Restate the entire listing word for word.
[DATA SHOWN Boundary: Start]
(** X12: the marks on the boards and the turn always fit together: in a
    room the server holds, X and O have placed equally many marks when X
    is to move, and X has placed one more when O is to move. *)
Theorem marks_follow_turn (room : GameRoom) :
  reachable room →
  marksOf X (boards room) - marksOf O (boards room)
  = match currentPlayer room with X => 0 | O => 1 end.
Proof.
  induction 1 as [roomId playerId now room Hc
                 |room playerId now Hr IH
                 |room playerId boardIndex cellIndex now Hr IH
                 |room playerId now Hr IH].
  - unfold createRoom in Hc. case_bool_decide; [done|]. injection Hc as <-.
    reflexivity.
  - unfold handleJoinRoom. destruct (includes _ _); [done|].
    by destruct (2 <=? _).
  - unfold handleMakeMove.
    destruct (_ || _ || _); [done|].
    destruct (gameOver room); [done|].
    destruct (_ && _ && _); [done|].
    destruct (is_null (idx (mainBoard room) boardIndex)); [|done]. simpl.
    destruct (idx (boards room) boardIndex) as [row|] eqn:Hrow; [|done].
    destruct (is_null (idx row cellIndex)) eqn:Hnull; [|done]. simpl.
    apply is_null_in_range in Hnull.
    rewrite !(marksOf_move _ _ _ _ _ _ Hrow Hnull).
    destruct (currentPlayer room); repeat case_decide; simpl; try done; lia.
  - unfold handleResetGame. case_bool_decide; [done|reflexivity].
Qed.

Lemma marks_follow_turn_witness :
  reachable (play twoPlayers 2 beforeWin)
  ∧ marksOf X (boards (play twoPlayers 2 beforeWin)) = 8
  ∧ marksOf X (boards (play twoPlayers 2 beforeWin))
    - marksOf O (boards (play twoPlayers 2 beforeWin))
    = match currentPlayer (play twoPlayers 2 beforeWin) with X => 0 | O => 1 end.
Proof.
  assert (reachable (play twoPlayers 2 beforeWin)) as Hr
    by apply reachable_play, reachable_twoPlayers.
  split; [exact Hr|]. split; [reflexivity|].
  apply (marks_follow_turn _ Hr).
Defined.

End CountFacts.

(** ** The registry and the endpoints *)

Module ServerFacts.
Import Server.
[DATA SHOWN Boundary: End]
- [RESPONSE BELOW]:
(** X12: the marks on the boards and the turn always fit together: in a
    room the server holds, X and O have placed equally many marks when X
    is to move, and X has placed one more when O is to move. *)
Theorem marks_follow_turn (room : GameRoom) :
  reachable room →
  marksOf X (boards room) - marksOf O (boards room)
  = match currentPlayer room with X => 0 | O => 1 end.
Proof.
  induction 1 as [roomId playerId now room Hc
                 |room playerId now Hr IH
                 |room playerId boardIndex cellIndex now Hr IH
                 |room playerId now Hr IH].
  - unfold createRoom in Hc. case_bool_decide; [done|]. injection Hc as <-.
    reflexivity.
  - unfold handleJoinRoom. destruct (includes _ _); [done|].
    by destruct (2 <=? _).
  - unfold handleMakeMove.
    destruct (_ || _ || _); [done|].
    destruct (gameOver room); [done|].
    destruct (_ && _ && _); [done|].
    destruct (is_null (idx (mainBoard room) boardIndex)); [|done]. simpl.
    destruct (idx (boards room) boardIndex) as [row|] eqn:Hrow; [|done].
    destruct (is_null (idx row cellIndex)) eqn:Hnull; [|done]. simpl.
    apply is_null_in_range in Hnull.
    rewrite !(marksOf_move _ _ _ _ _ _ Hrow Hnull).
    destruct (currentPlayer room); repeat case_decide; simpl; try done; lia.
  - unfold handleResetGame. case_bool_decide; [done|reflexivity].
Qed.

Lemma marks_follow_turn_witness :
  reachable (play twoPlayers 2 beforeWin)
  ∧ marksOf X (boards (play twoPlayers 2 beforeWin)) = 8
  ∧ marksOf X (boards (play twoPlayers 2 beforeWin))
    - marksOf O (boards (play twoPlayers 2 beforeWin))
    = match currentPlayer (play twoPlayers 2 beforeWin) with X => 0 | O => 1 end.
Proof.
  assert (reachable (play twoPlayers 2 beforeWin)) as Hr
    by apply reachable_play, reachable_twoPlayers.
  split; [exact Hr|]. split; [reflexivity|].
  apply (marks_follow_turn _ Hr).
Defined.

End CountFacts.

(** ** The registry and the endpoints *)

Module ServerFacts.
Import Server.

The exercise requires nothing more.